Career Switch to Meet Cost-of-Living Crisis
Cost-of-living crisis forces a quarter of the British workforce to change careers.
Productivity platform ClickUp has released a major study revealing the impact of the cost-of-living crisis on the UK’s workforce. It found that 26 per cent (7.7m million) of people are planning to change jobs as a direct result of the crisis. With 68 per cent of these people looking to do so within the next 6 months, the UK is set to face unprecedented upheaval as people look for better paying jobs.
The data reveals how British workers are being forced into this position, with 88 per cent (26.1 million people) unsure whether their current job can sustain them through the cost-of-living crisis. Significantly, 42 per cent (12.5m) say it has put a lot of pressure on them to earn more. The top drivers for this sentiment were the rising cost of energy (31 per cent), the rising cost of everyday living goods (30 per cent), and wages not rising fast enough (16 per cent). The recent sharp drop in the value of the pound was also cited by 4 per cent of people.
In addition, the data offers an insight into how businesses can proactively manage the issue of workers leaving for higher paid jobs, establishing a link between those who are best protected from the cost-of-living crisis and those working in highly productive organisations. Ultimately, the more productive businesses are, the more profitable they will be, and the more they can pay their staff.
“The cost-of-living crisis will significantly impact employee turnover as people will look for higher paying jobs to try and offset the higher costs they are faced with,” said Natasha Wallace, International People Operations Partner, at ClickUp. “Retaining and attracting top talent is now an even higher priority for businesses across the country. Offering competitive pay is increasingly more important, however in order to do so these businesses need to be as efficient and profitable as possible, which is driven by improved productivity. A more productive workplace also enables employers to further invest in and empower employees; for example, financial and wellbeing workshops, enhanced benefits, and career development, which can all help manage the concerns around the cost-of-living crisis.”
Britain is set for high levels of worker turnover and potential worker shortages. ClickUp’s research reveals that some people are looking for higher paying jobs within their same industry or skillset, while others are looking to leave their field entirely to start a new career.

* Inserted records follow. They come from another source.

Definition ev (t : string) (l : list (string * json)) : json := JObj (("type", JStr t) :: l).
Definition item (t id : string) (l : list (string * json)) : json :=
  JObj (("type", JStr t) :: ("id", JStr id) :: l).

(** The texts of the sample chunks. *)
Definition parse (s : string) : option json :=
  own [("created", ev "response.created" [("response", JObj [("id", JStr "r1"); ("model", JStr "m")])]);
       ("think", ev "response.reasoning_summary_text.delta"
          [("item_id", JStr "i1"); ("summary_index", JNum nzero); ("delta", JStr "hm")]);
       ("thought", ev "response.output_item.done"
          [("item", item "reasoning" "i1" [("encrypted_content", JStr "zz")])]);
       ("text", ev "response.output_text.delta" [("item_id", JStr "i2"); ("delta", JStr "Hi")]);
       ("call", ev "response.output_item.added"
          [("item", item "function_call" "i3" [("call_id", JStr "c1"); ("name", JStr "f")])]);
       ("called", ev "response.output_item.done"
          [("item", item "function_call" "i3" [("arguments", JStr "{}")])]);
       ("completed", ev "response.completed" [("response", JObj [("status", JStr "completed")])]);
       ("malformed", ev "response.output_item.done" [("item", item "reasoning" "i1" [("summary", JStr "x")])])] s.

Definition chunk (s : string) : string := "event: x" +:+ LF +:+ "data: " +:+ s.

Definition run (l : list string) (failed : bool) : list Event * bool :=
  adaptStream parse (fun _ => "0") (fun _ => "") (fun _ => "u") "OpenAI" (mkUpstream (map chunk l) failed).

Example whole_stream :
  run ["created"; "think"; "thought"; "text"; "call"; "called"; "completed"; "text"] false =
  ([message_start (JStr "r1") (JStr "m");
    content_block_start 0 (ThinkingBlock "" ""); content_block_delta 0 (thinking_delta "");
    content_block_delta 0 (signature_delta "ps-rsn1:openai:zz"); content_block_stop 0;
    content_block_start 1 TextBlock; content_block_delta 1 (text_delta (JStr "Hi")); content_block_stop 1;
    content_block_start 2 (ToolUseBlock (JStr "c1") (JStr "f"));
    content_block_delta 2 (input_json_delta (JStr "{}")); content_block_stop 2;
    message_delta SR_tool_use (mkMessagesUsage nzero nzero None) 0; message_stop], false).
Proof. vm_compute. reflexivity. Qed.

(** An upstream that ends too early is reported. *)
Example truncated_stream :
  run ["created"; "text"] false =
  ([message_start (JStr "r1") (JStr "m"); content_block_start 0 TextBlock;
    content_block_delta 0 (text_delta (JStr "Hi"));
    error "api_error" (JStr "Upstream stream ended before the response completed")], false).
Proof. vm_compute. reflexivity. Qed.

(** One whose connection breaks is not: the stream just closes, and so it does after
    a reasoning item whose summary is a text. *)
Example broken_upstream_is_silent :
  run ["created"; "text"] true =
  ([message_start (JStr "r1") (JStr "m"); content_block_start 0 TextBlock;
    content_block_delta 0 (text_delta (JStr "Hi"))], true) /\
  run ["created"; "malformed"; "completed"] false = ([message_start (JStr "r1") (JStr "m")], true).
Proof. vm_compute. split; reflexivity. Qed.

End Samples.
(* ===== verification/StreamObserver.v ===== *)
(** * Observing a streamed answer

    Models [src/gateway/src/middlewares/psStreamObserver.ts] and
    [psOutcomeSignals.ts]: the tracker that reads usage, the model, the end and the
    stop reasons from the lines of an event stream while it passes, the summary it
    reports once, and the outcome classes of a call.

    [JSON.parse] is a parameter, and so is the text the decoder makes of a read.  An
    event whose [item.content] is an object with a member [some] makes the search for a
    refusal throw, which ends the parsing of that read ([odd_content_hides_the_end]).

    [observed_stream_exact]: the bytes pass unchanged and the summary is reported once;
    while no line is longer than the tracker keeps and no event throws it is that of the
    lines of the whole text, however the stream was cut, and a stream the client did not
    leave is truncated exactly when no line ends it.  [outcome_exact]: the classes of a call.  [stop_reasons_are_bounded]:
    what a stream can make the tracker keep. *)

From Stdlib Require Import ZArith Lia Ascii Floats.SpecFloat.
From stdpp Require Import base strings option sets list.
From S2P Require Import Prelude Framing JsValue JsText Sorting CacheKey.

#[local] Open Scope string_scope.
#[local] Open Scope list_scope.
#[local] Arguments num_of_Z : simpl never.

(** ** Stop reasons and refusals *)

Definition TRUNCATED_REASONS : list string :=
  ["length"; "max_tokens"; "max_output_tokens"; "model_context_window_exceeded"].

Definition REFUSAL_REASONS : list string :=
  ["content_filter"; "refusal"; "safety"; "recitation"; "prohibited_content"; "blocklist"; "spii";
   "image_safety"; "guardrail_intervened"; "content_filtered"; "error_toxic"].

Definition MAX_STOP_REASONS : nat := 8.

Definition normaliseReason (value : any) : option string :=
  match value with
  | Some (JStr s) =>
      if truthy_string s && (String.length s <=? 64)%nat
      then Some (toLowerCase (List.last (split_dot s) "")) else None
  | _ => None
  end.

Definition is_record (v : any) : bool :=
  match v with Some (JObj _) | Some (JArr _) => true | _ => false end.

Definition items (v : any) : list json := match v with Some (JArr l) => l | _ => [] end.

(** The places a stop reason may stand at, in order. *)
Definition raw_reasons (body : any) : list any :=
  map (fun ch => prop (Some ch) "finish_reason") (items (prop body "choices")) ++
  [prop body "stop_reason"; prop (prop body "delta") "stop_reason";
   prop (prop body "incomplete_details") "reason";
   prop (prop (prop body "response") "incomplete_details") "reason"].

Definition add_reason (out : list string) (r : any) : list string :=
  match normaliseReason r with
  | Some n => if truthy_string n && negb (mem_string n out) then out ++ [n] else out
  | None => out
  end.

Definition stopReasonsOf (body : any) : list string :=
  if is_record body then foldl add_reason [] (raw_reasons body) else [].

Definition nonEmpty (v : any) : bool := match v with Some (JStr s) => truthy_string s | _ => false end.

Definition is_str (v : any) (s : string) : bool :=
  match v with Some (JStr t) => (t =? s)%string | _ => false end.

Definition refusal_part (p : json) : bool := is_str (prop (Some p) "type") "refusal".

(** [Array.isArray(a) ? a : Array.isArray(b) ? b : []] *)
Definition array_or (a b : any) : list json :=
  match a with Some (JArr l) => l | _ => items b end.

(** [v?.some?.(refusal_part) === true]; [None]: a member [some] that is not nullish is
    called and is no function. *)
Definition some_refusal (v : any) : option bool :=
  match v with
  | Some (JArr l) => Some (existsb refusal_part l)
  | Some (JObj o) => if is_null_or_undef (own o "some") then Some false else None
  | _ => Some false
  end.

Definition hasRefusal (body : any) : option bool :=
  if negb (is_record body) then Some false
  else if
    existsb (fun ch => nonEmpty (prop (prop (Some ch) "message") "refusal") ||
                       nonEmpty (prop (prop (Some ch) "delta") "refusal")) (items (prop body "choices")) ||
    existsb (fun item => existsb refusal_part (items (prop (Some item) "content")))
      (array_or (prop body "output") (prop (prop body "response") "output")) ||
    is_str (prop body "type") "response.refusal.delta" || is_str (prop body "type") "response.refusal.done" ||
    is_str (prop (prop body "part") "type") "refusal"
  then Some true
  else some_refusal (prop (prop body "item") "content").

(** The outcome classes of one call. *)
Record OutcomeInputs := mkOutcome {
  oi_stopReasons : list string;
  oi_refusal : bool;
  oi_fallbackChain : list string;
  oi_streamTruncated : bool;
  oi_streamCancelled : bool
}.

Definition add_class (b : bool) (x : string) (out : list string) : list string :=
  if b && negb (mem_string x out) then out ++ [x] else out.

Definition outcome_set (i : OutcomeInputs) : list string :=
  let out := add_class (match oi_fallbackChain i with [] => false | _ => true end) "fallback" [] in
  let out := foldl (fun out r => add_class (mem_string r REFUSAL_REASONS) "refusal"
                                   (add_class (mem_string r TRUNCATED_REASONS) "max_tokens" out))
               out (oi_stopReasons i) in
  let out := add_class (oi_refusal i) "refusal" out in
  if oi_streamCancelled i then add_class true "abandoned" out
  else add_class (oi_streamTruncated i) "stream_error" out.

Definition outcomeSignals (i : OutcomeInputs) : list string := stable_sort string_gt (outcome_set i).

(** ** Usage *)

Definition num_of (v : any) : option num := as_num v.

Definition or_opt {A} (a b : option A) : option A := match a with Some x => Some x | None => b end.

Definition inputTokensOf (u : any) : option num :=
  if is_record u then
    match num_of (prop u "prompt_tokens") with
    | Some p => Some p
    | None =>
        match num_of (prop u "input_tokens") with
        | None => None
        | Some input =>
            Some (nadd (nadd input (default nzero (num_of (prop u "cache_read_input_tokens"))))
                    (default nzero (num_of (prop u "cache_creation_input_tokens"))))
        end
    end
  else None.

Definition MAX_PROVIDER_COST : num := num_of_Z 10000.

(** [count] *)
Definition count_of (v : any) : option num :=
  match v with
  | Some (JNum n) => if is_integer_num n && nleb nzero n then Some n else None
  | _ => None
  end.

Record UsageDetails := mkDetails {
  tokens_cached : option num;
  tokens_cache_write : option num;
  tokens_cache_write_1h : option num;
  tokens_reasoning : option num;
  service_tier : option string;
  provider_cost : option num
}.

Definition no_details : UsageDetails := mkDetails None None None None None None.

Definition truthy_num (n : option num) : option num :=
  match n with Some x => if num_truthy x then Some x else None | None => None end.

Definition usageDetailsOf (u : any) : UsageDetails :=
  if is_record u then
    mkDetails
      (or_opt (count_of (prop (prop u "prompt_tokens_details") "cached_tokens"))
        (or_opt (count_of (prop (prop u "input_tokens_details") "cached_tokens"))
                (count_of (prop u "cache_read_input_tokens"))))
      (or_opt (count_of (prop u "cache_creation_input_tokens"))
        (or_opt (count_of (prop (prop u "prompt_tokens_details") "cache_creation_tokens"))
                (count_of (prop (prop u "input_tokens_details") "cache_creation_tokens"))))
      (truthy_num (count_of (prop (prop u "cache_creation") "ephemeral_1h_input_tokens")))
      (or_opt (count_of (prop (prop u "completion_tokens_details") "reasoning_tokens"))
              (count_of (prop (prop u "output_tokens_details") "reasoning_tokens")))
      (match prop u "service_tier" with Some (JStr s) => if truthy_string s then Some s else None | _ => None end)
      (match prop u "cost" with
       | Some (JNum n) =>
           if is_finite_num n && nleb nzero n && nltb n MAX_PROVIDER_COST then Some n else None
       | _ => None
       end)
  else no_details.
(** * friendhome-express: checkout distance gate, pricing and order submission

    A shallow embedding of [src/pages/Checkout.tsx] and of what it touches.

    Numbers: a JavaScript [number] is read as a real number, so [Math.sin],
    [Math.cos], [Math.sqrt] and [Math.PI] are the functions and the constant of
    the Standard Library's [Reals].  [Math.sqrt] of a negative number and
    [Math.atan2] are discussed where they are introduced.  Where a statement
    turns on the rounding of binary64 arithmetic, the arithmetic of the page
    is read a second time, on the floating-point numbers of the kernel
    ([Binary64]). *)

From Stdlib Require Import Reals Machin Zfloor Lra Lia List Ascii String Bool.
From Stdlib Require PrimFloat FloatOps SpecFloat QArith Qabs Qround.
Import ListNotations.

Open Scope R_scope.

(** ** The JavaScript [Math] functions the page calls *)

Module Math.

(** [Math.atan2(y, x)]: the angle of the point [(x, y)], in [(-PI, PI]].
    [Math.atan2(0, 0)] is [0]. *)
Definition atan2 (y x : R) : R :=
  if Rlt_dec 0 x then atan (y / x)
  else if Rlt_dec x 0 then
    if Rle_dec 0 y then atan (y / x) + PI else atan (y / x) - PI
  else if Rlt_dec 0 y then PI / 2
  else if Rlt_dec y 0 then - (PI / 2)
  else 0.

(** [Math.sqrt] is [NaN] below zero, where [sqrt] of the library is [0];
    [haversine_a_range] below shows that [calculateDistance] never takes the
    root of a negative number. *)
Definition sqrt (x : R) : R := R_sqrt.sqrt x.

End Math.

(** ** Constants of the page (lines 16-19) *)

Definition RESTAURANT_LAT : R := 13.0878.
Definition RESTAURANT_LNG : R := 80.2085.
Definition MAX_DELIVERY_DISTANCE : R := 10.

(** ** [calculateDistance] (lines 28-38) *)

(** The local [a] of [calculateDistance], with the source's association of the
    products. *)
Definition haversine_a (lat1 lon1 lat2 lon2 : R) : R :=
  let dLat := (lat2 - lat1) * PI / 180 in
  let dLon := (lon2 - lon1) * PI / 180 in
  sin (dLat / 2) * sin (dLat / 2) +
  cos (lat1 * PI / 180) * cos (lat2 * PI / 180) *
  sin (dLon / 2) * sin (dLon / 2).

Definition calculateDistance (lat1 lon1 lat2 lon2 : R) : R :=
  let R := 6371 in
  let a := haversine_a lat1 lon1 lat2 lon2 in
  let c := 2 * Math.atan2 (Math.sqrt a) (Math.sqrt (1 - a)) in
  R * c.

(** The haversine formula as the specification words it: differences turned
    into radians, [a = sin²(Δlat/2) + cos(lat1)·cos(lat2)·sin²(Δlng/2)] with
    the latitudes in radians, and [2·R·atan2(√a, √(1−a))], [R = 6371]. *)
Module HaversineSpec.

Definition earth_radius : R := 6371.

Definition radians (deg : R) : R := deg * (PI / 180).

Definition a (lat1 lng1 lat2 lng2 : R) : R :=
  (sin (radians (lat2 - lat1) / 2)) ^ 2 +
  cos (radians lat1) * cos (radians lat2) *
  (sin (radians (lng2 - lng1) / 2)) ^ 2.

Definition distance (lat1 lng1 lat2 lng2 : R) : R :=
  2 * earth_radius *
  Math.atan2 (Math.sqrt (a lat1 lng1 lat2 lng2))
             (Math.sqrt (1 - a lat1 lng1 lat2 lng2)).

End HaversineSpec.

(** ** Data (the rows of the backend, [supabase/migrations]) *)

(** The [order_status] enum of the [orders] table. *)
Inductive order_status :=
| placed | preparing | out_for_delivery | delivered | cancelled.

Module User.
Record t := { id : string }.
End User.

(** A line of the cart as [useCart] hands it to the page. *)
Module CartItem.
Record t := { id : string; title : string; price : R; quantity : R }.
End CartItem.

(** The object inserted into [addresses] (lines 110-116). *)
Module Address.
Record t := {
  user_id : string;
  label : string;
  address_line : string;
  latitude : R;
  longitude : R }.
End Address.

(** The object inserted into [orders] (lines 131-141). *)
Module Order.
Record t := {
  user_id : string;
  address_id : string;
  subtotal : R;
  tax : R;
  delivery_fee : R;
  total : R;
  distance_km : R;
  notes : string;
  status : order_status }.
End Order.

(** An element of the array inserted into [order_items] (lines 148-154). *)
Module OrderItem.
Record t := {
  order_id : string;
  menu_item_id : string;
  quantity : R;
  price : R;
  item_title : string }.
End OrderItem.

(** ** The cart context *)

Module CartContext.

(** Modelled from the spec: [total] of [useCart()] ([contexts/CartContext]
    is not among the sources); section 4.2 gives it as the sum of
    price × quantity over the lines of the cart. *)
Definition total (items : list CartItem.t) : R :=
  fold_right Rplus 0
    (map (fun item => CartItem.price item * CartItem.quantity item) items).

Businesses in the IT and hospitality industries are set to feel the most disruption in general – each with 39 per cent of their workforces saying they plan to change jobs. Those with employees working as drivers (36 per cent), in business services (33 per cent) and construction (33 per cent) will also be significantly affected. Of these people, 44 per cent of IT professionals are looking for roles in the same field, indicating a relatively high degree of staff turnover within the industry, compared to only 20 per cent of hospitality workers.
However, this still leaves a significant number of IT professionals wanting to leave their role or field entirely, with 16 per cent of those looking for higher paid jobs seeking managerial and other senior positions and 11 per cent considering becoming finance professionals. Yet this pales in comparison to hospitality, which could see an exodus of employees moving away from the industry, with healthcare and social work (20 per cent) and administrative roles (17 per cent) their most likely destinations.
A major difference between those who are looking for better paid jobs as a result of the cost-of-living crisis, and those who aren’t, is whether they work in a highly productive organisation. Of those who believe their employer ranks high in productivity, 57 per cent say they are not looking for a higher paid job, which is 11 per cent above the national average of 46 per cent. This drops to 39 per cent (7 per cent below the national average) for those who believe their employer ranks low in productivity.
Natasha Wallace commented: “The cost-of-living crisis is significantly reshaping the UK workforce and what candidates are looking for in new roles. People are revaluating their current jobs on a massive scale; however, businesses can proactively manage this. There is a clear link between high productivity and higher wages; by directly addressing and improving their own productivity, businesses can ultimately increase employee satisfaction and begin to pass the financial benefits on to their employees should they wish to do so.”